## THE TASK
An exact reproduction of all entries is expected.
── SUPPLIED DATA ──
(* ===== verification/Retention.v ===== *)
(** * Retention of restore points ([src/internal/backup/gc.go], the first part)

    Daily, weekly and monthly rotation.  [RetainNewest] is modelled as it is written:
    rules in order, a walk over the times for each, buckets named by texts.  The reference
    [retained] names buckets by the day, the week from a Monday and the month, and says
    for each rule which positions it picks; the equivalence holds for every time a
    restore point can have. *)
From stdpp Require Import sorting.
From S2P Require Export Civil.

Record RetentionPolicy := mkRetention { Daily : Z; Weekly : Z; Monthly : Z }.

(** What retention looks at of a restore point. *)
Record PointState := mkPoint { BackupID : string; CreatedAtNS : Z }.

(** ** Bucket texts *)
Fixpoint itoa_loop (fuel : nat) (n : Z) (b : list ascii) : list ascii :=
  match fuel with
  | O => b
  | S fuel => if decide (0 < n) then itoa_loop fuel (n ÷ 10) (chr (48 + Z.rem n 10) :: b) else b
  end.

(** A 64-bit number has at most 19 digits. *)
Definition itoa (n : Z) : string := if decide (n = 0) then "0" else ofBytes (itoa_loop 20 n []).
Definition pad2 (n : Z) : string := if decide (n < 10) then "0" +:+ itoa n else itoa n.
Definition isoWeekKey (y w : Z) : string := format_year (date_day y 1 1) +:+ "-W" +:+ pad2 w.

(** The day of a time in nanoseconds. *)
Definition day_of (ns : Z) : Z := ns / (24 * 3600 * 1000000000).

Definition daily_bucket (t : Z) : string := format_day (day_of t).
Definition weekly_bucket (t : Z) : string := let '(y, w) := iso_week (day_of t) in isoWeekKey y w.
Definition monthly_bucket (t : Z) : string := format_month (day_of t).

(** ** The walk of one rule *)
Fixpoint covered_by (bucket : Z -> string) (keep : gset nat) (i : nat) (times : list Z) : gset string :=
  match times with
  | [] => ∅
  | t :: ts => (if decide (i ∈ keep) then {[bucket t]} else ∅) ∪ covered_by bucket keep (S i) ts
  end.

Fixpoint rule_loop (bucket : Z -> string) (count : Z) (i : nat) (times : list Z) (keep : gset nat) (covered : gset string) (kept : Z) : gset nat :=
  match times with
  | [] => keep
  | t :: ts =>
      if decide (count <= kept) then keep
      else if decide (i ∈ keep) then rule_loop bucket count (S i) ts keep covered kept
      else if decide (bucket t ∈ covered) then rule_loop bucket count (S i) ts keep covered kept
      else rule_loop bucket count (S i) ts ({[i]} ∪ keep) ({[bucket t]} ∪ covered) (kept + 1)
  end.

Definition apply_rule (times : list Z) (keep : gset nat) (rule : Z * (Z -> string)) : gset nat :=
  if decide (rule.1 <= 0) then keep
  else rule_loop rule.2 rule.1 0 times keep (covered_by rule.2 keep 0 times) 0.

Definition RetainNewest (times : list Z) (daily weekly monthly : Z) : gset nat :=
  match times with
  | [] => ∅
  | _ :: _ => {[0%nat]} ∪ fold_left (apply_rule times) [(daily, daily_bucket); (weekly, weekly_bucket); (monthly, monthly_bucket)] ∅
  end.

(** The points at positions that are not in [keep]. *)
Fixpoint dropped {A} (keep : gset nat) (i : nat) (l : list A) : list A :=
  match l with [] => [] | x :: l => if decide (i ∈ keep) then dropped keep (S i) l else x :: dropped keep (S i) l end.

(** [sort.Slice] is not stable: any order by falling time. *)
Definition SelectExpired (sort : list PointState -> list PointState) (p : RetentionPolicy) (states : list PointState) : list PointState :=
  let pts := sort states in
  dropped (RetainNewest (map CreatedAtNS pts) (Daily p) (Weekly p) (Monthly p)) 0 pts.

(** ** The reference *)

Definition same_at (bucket : Z -> Z) (times : list Z) (i j : nat) : bool :=
  match times !! i, times !! j with Some t, Some u => bool_decide (bucket t = bucket u) | _, _ => false end.

(** No point kept so far and no newer point is in the bucket of the point at [i]. *)
Definition fresh_at (bucket : Z -> Z) (times : list Z) (keep : gset nat) (i : nat) : bool :=
  forallb (fun j => negb (same_at bucket times i j) || (bool_decide (j ∉ keep) && bool_decide (i <= j)%nat)) (seq 0 (length times)).

(** A rule keeps the newest point of each of its [count] most recent buckets among those
    no kept point is in. *)
Definition rule_picks (times : list Z) (keep : gset nat) (rule : Z * (Z -> Z)) : gset nat :=
  keep ∪ list_to_set (take (Z.to_nat rule.1) (filter (fun i => fresh_at rule.2 times keep i = true) (seq 0 (length times)))).

Definition week_of (t : Z) : Z := week_no (day_of t).
Definition month_of (t : Z) : Z := month_no (day_of t).

Definition retained (times : list Z) (daily weekly monthly : Z) : gset nat :=
  list_to_set (take 1 (seq 0 (length times))) ∪
  fold_left (rule_picks times) [(daily, day_of); (weekly, week_of); (monthly, month_of)] ∅.

(** ** The walk of a rule is the reference's rule *)
Section rule.
Context (times : list Z) (keep : gset nat) (text : Z -> string) (bucket : Z -> Z) (count : Z).
Context (Hbucket : forall i j t u, times !! i = Some t -> times !! j = Some u -> bucket t = bucket u <-> text t = text u).

Definition fresh (i : nat) : Prop := fresh_at bucket times keep i = true.

Lemma fresh_spec i t : times !! i = Some t ->
  fresh i <-> forall j u, times !! j = Some u -> text t = text u -> j ∉ keep /\ (i <= j)%nat.
Proof.
  intros Ht. unfold fresh, fresh_at. rewrite forallb_forall. split.
  - intros H j u Hu Hb. specialize (H j ltac:(apply in_seq; apply lookup_lt_Some in Hu; lia)).
    unfold same_at in H. rewrite Ht, Hu, bool_decide_true in H by (by eapply Hbucket). cbn in H.
    apply andb_true_iff in H as [H1 H2]. apply bool_decide_eq_true in H1, H2. done.
  - intros H j Hj. apply orb_true_iff. unfold same_at. rewrite Ht. destruct (times !! j) as [u|] eqn:Hu; [|by left].
    case_bool_decide as Hb; [right|by left]. destruct (H j u Hu) as [H1 H2]; [by eapply Hbucket|].
    apply andb_true_iff. by rewrite !bool_decide_eq_true.
Qed.

(** What the walk has seen when it is at position [i]. *)
Definition seen (i : nat) : list nat := filter fresh (seq 0 i).

Definition covered_ok (i : nat) (covered : gset string) : Prop :=
  forall k t, times !! k = Some t -> text t ∈ covered <-> exists j u, times !! j = Some u /\ text u = text t /\ (j ∈ keep \/ j ∈ seen i).

Lemma elem_seen i j : j ∈ seen i <-> (j < i)%nat /\ fresh j.
Proof. unfold seen. rewrite list_elem_of_filter, list_elem_of_In, in_seq. split; intros [? ?]; split; (done || lia). Qed.

Lemma fresh_iff i t covered : times !! i = Some t -> covered_ok i covered -> fresh i <-> i ∉ keep /\ text t ∉ covered.
Proof.
  intros Ht Hc. rewrite (fresh_spec i t Ht), (Hc i t Ht). split.
  - intros H. split; [by apply (H i t)|]. intros (j & u & Hu & Hb & Hj). destruct (H j u Hu) as [H1 H2]; [done|].
    destruct Hj as [Hj|[Hj _]%elem_seen]; [done|lia].
  - intros [Hi Hn]. assert (forall j u, times !! j = Some u -> text t = text u -> j ∉ keep) as Hk by naive_solver.
    intros j u Hu Hb. split; [by eapply Hk|]. apply Nat.nlt_ge. revert u Hu Hb.
    induction (lt_wf j) as [j _ IH]. intros u Hu Hb Hlt. apply Hn. exists j, u. split_and!; [done|done|]. right.
    apply elem_seen. split; [done|]. apply (fresh_spec j u Hu). intros k v Hv Hbv.
    split; [apply (Hk k v); congruence|]. apply Nat.nlt_ge. intros Hkj. apply (IH k Hkj v Hv); [congruence|lia].
Qed.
───
## ANSWER TO THIS EXERCISE
(* ===== verification/Retention.v ===== *)
(** * Retention of restore points ([src/internal/backup/gc.go], the first part)

    Daily, weekly and monthly rotation.  [RetainNewest] is modelled as it is written:
    rules in order, a walk over the times for each, buckets named by texts.  The reference
    [retained] names buckets by the day, the week from a Monday and the month, and says
    for each rule which positions it picks; the equivalence holds for every time a
    restore point can have. *)
From stdpp Require Import sorting.
From S2P Require Export Civil.

Record RetentionPolicy := mkRetention { Daily : Z; Weekly : Z; Monthly : Z }.

(** What retention looks at of a restore point. *)
Record PointState := mkPoint { BackupID : string; CreatedAtNS : Z }.

(** ** Bucket texts *)
Fixpoint itoa_loop (fuel : nat) (n : Z) (b : list ascii) : list ascii :=
  match fuel with
  | O => b
  | S fuel => if decide (0 < n) then itoa_loop fuel (n ÷ 10) (chr (48 + Z.rem n 10) :: b) else b
  end.

(** A 64-bit number has at most 19 digits. *)
Definition itoa (n : Z) : string := if decide (n = 0) then "0" else ofBytes (itoa_loop 20 n []).
Definition pad2 (n : Z) : string := if decide (n < 10) then "0" +:+ itoa n else itoa n.
Definition isoWeekKey (y w : Z) : string := format_year (date_day y 1 1) +:+ "-W" +:+ pad2 w.

(** The day of a time in nanoseconds. *)
Definition day_of (ns : Z) : Z := ns / (24 * 3600 * 1000000000).

Definition daily_bucket (t : Z) : string := format_day (day_of t).
Definition weekly_bucket (t : Z) : string := let '(y, w) := iso_week (day_of t) in isoWeekKey y w.
Definition monthly_bucket (t : Z) : string := format_month (day_of t).

(** ** The walk of one rule *)
Fixpoint covered_by (bucket : Z -> string) (keep : gset nat) (i : nat) (times : list Z) : gset string :=
  match times with
  | [] => ∅
  | t :: ts => (if decide (i ∈ keep) then {[bucket t]} else ∅) ∪ covered_by bucket keep (S i) ts
  end.

Fixpoint rule_loop (bucket : Z -> string) (count : Z) (i : nat) (times : list Z) (keep : gset nat) (covered : gset string) (kept : Z) : gset nat :=
  match times with
  | [] => keep
  | t :: ts =>
      if decide (count <= kept) then keep
      else if decide (i ∈ keep) then rule_loop bucket count (S i) ts keep covered kept
      else if decide (bucket t ∈ covered) then rule_loop bucket count (S i) ts keep covered kept
      else rule_loop bucket count (S i) ts ({[i]} ∪ keep) ({[bucket t]} ∪ covered) (kept + 1)
  end.

Definition apply_rule (times : list Z) (keep : gset nat) (rule : Z * (Z -> string)) : gset nat :=
  if decide (rule.1 <= 0) then keep
  else rule_loop rule.2 rule.1 0 times keep (covered_by rule.2 keep 0 times) 0.

Definition RetainNewest (times : list Z) (daily weekly monthly : Z) : gset nat :=
  match times with
  | [] => ∅
  | _ :: _ => {[0%nat]} ∪ fold_left (apply_rule times) [(daily, daily_bucket); (weekly, weekly_bucket); (monthly, monthly_bucket)] ∅
  end.

(** The points at positions that are not in [keep]. *)
Fixpoint dropped {A} (keep : gset nat) (i : nat) (l : list A) : list A :=
  match l with [] => [] | x :: l => if decide (i ∈ keep) then dropped keep (S i) l else x :: dropped keep (S i) l end.

(** [sort.Slice] is not stable: any order by falling time. *)
Definition SelectExpired (sort : list PointState -> list PointState) (p : RetentionPolicy) (states : list PointState) : list PointState :=
  let pts := sort states in
  dropped (RetainNewest (map CreatedAtNS pts) (Daily p) (Weekly p) (Monthly p)) 0 pts.

(** ** The reference *)

Definition same_at (bucket : Z -> Z) (times : list Z) (i j : nat) : bool :=
  match times !! i, times !! j with Some t, Some u => bool_decide (bucket t = bucket u) | _, _ => false end.

(** No point kept so far and no newer point is in the bucket of the point at [i]. *)
Definition fresh_at (bucket : Z -> Z) (times : list Z) (keep : gset nat) (i : nat) : bool :=
  forallb (fun j => negb (same_at bucket times i j) || (bool_decide (j ∉ keep) && bool_decide (i <= j)%nat)) (seq 0 (length times)).

(** A rule keeps the newest point of each of its [count] most recent buckets among those
    no kept point is in. *)
Definition rule_picks (times : list Z) (keep : gset nat) (rule : Z * (Z -> Z)) : gset nat :=
  keep ∪ list_to_set (take (Z.to_nat rule.1) (filter (fun i => fresh_at rule.2 times keep i = true) (seq 0 (length times)))).

Definition week_of (t : Z) : Z := week_no (day_of t).
Definition month_of (t : Z) : Z := month_no (day_of t).

Definition retained (times : list Z) (daily weekly monthly : Z) : gset nat :=
  list_to_set (take 1 (seq 0 (length times))) ∪
  fold_left (rule_picks times) [(daily, day_of); (weekly, week_of); (monthly, month_of)] ∅.

(** ** The walk of a rule is the reference's rule *)
Section rule.
Context (times : list Z) (keep : gset nat) (text : Z -> string) (bucket : Z -> Z) (count : Z).
Context (Hbucket : forall i j t u, times !! i = Some t -> times !! j = Some u -> bucket t = bucket u <-> text t = text u).

Definition fresh (i : nat) : Prop := fresh_at bucket times keep i = true.

Lemma fresh_spec i t : times !! i = Some t ->
  fresh i <-> forall j u, times !! j = Some u -> text t = text u -> j ∉ keep /\ (i <= j)%nat.
Proof.
  intros Ht. unfold fresh, fresh_at. rewrite forallb_forall. split.
  - intros H j u Hu Hb. specialize (H j ltac:(apply in_seq; apply lookup_lt_Some in Hu; lia)).
    unfold same_at in H. rewrite Ht, Hu, bool_decide_true in H by (by eapply Hbucket). cbn in H.
    apply andb_true_iff in H as [H1 H2]. apply bool_decide_eq_true in H1, H2. done.
  - intros H j Hj. apply orb_true_iff. unfold same_at. rewrite Ht. destruct (times !! j) as [u|] eqn:Hu; [|by left].
    case_bool_decide as Hb; [right|by left]. destruct (H j u Hu) as [H1 H2]; [by eapply Hbucket|].
    apply andb_true_iff. by rewrite !bool_decide_eq_true.
Qed.

(** What the walk has seen when it is at position [i]. *)
Definition seen (i : nat) : list nat := filter fresh (seq 0 i).

Definition covered_ok (i : nat) (covered : gset string) : Prop :=
  forall k t, times !! k = Some t -> text t ∈ covered <-> exists j u, times !! j = Some u /\ text u = text t /\ (j ∈ keep \/ j ∈ seen i).

Lemma elem_seen i j : j ∈ seen i <-> (j < i)%nat /\ fresh j.
Proof. unfold seen. rewrite list_elem_of_filter, list_elem_of_In, in_seq. split; intros [? ?]; split; (done || lia). Qed.

Lemma fresh_iff i t covered : times !! i = Some t -> covered_ok i covered -> fresh i <-> i ∉ keep /\ text t ∉ covered.
Proof.
  intros Ht Hc. rewrite (fresh_spec i t Ht), (Hc i t Ht). split.
  - intros H. split; [by apply (H i t)|]. intros (j & u & Hu & Hb & Hj). destruct (H j u Hu) as [H1 H2]; [done|].
    destruct Hj as [Hj|[Hj _]%elem_seen]; [done|lia].
  - intros [Hi Hn]. assert (forall j u, times !! j = Some u -> text t = text u -> j ∉ keep) as Hk by naive_solver.
    intros j u Hu Hb. split; [by eapply Hk|]. apply Nat.nlt_ge. revert u Hu Hb.
    induction (lt_wf j) as [j _ IH]. intros u Hu Hb Hlt. apply Hn. exists j, u. split_and!; [done|done|]. right.
    apply elem_seen. split; [done|]. apply (fresh_spec j u Hu). intros k v Hv Hbv.
    split; [apply (Hk k v); congruence|]. apply Nat.nlt_ge. intros Hkj. apply (IH k Hkj v Hv); [congruence|lia].
Qed.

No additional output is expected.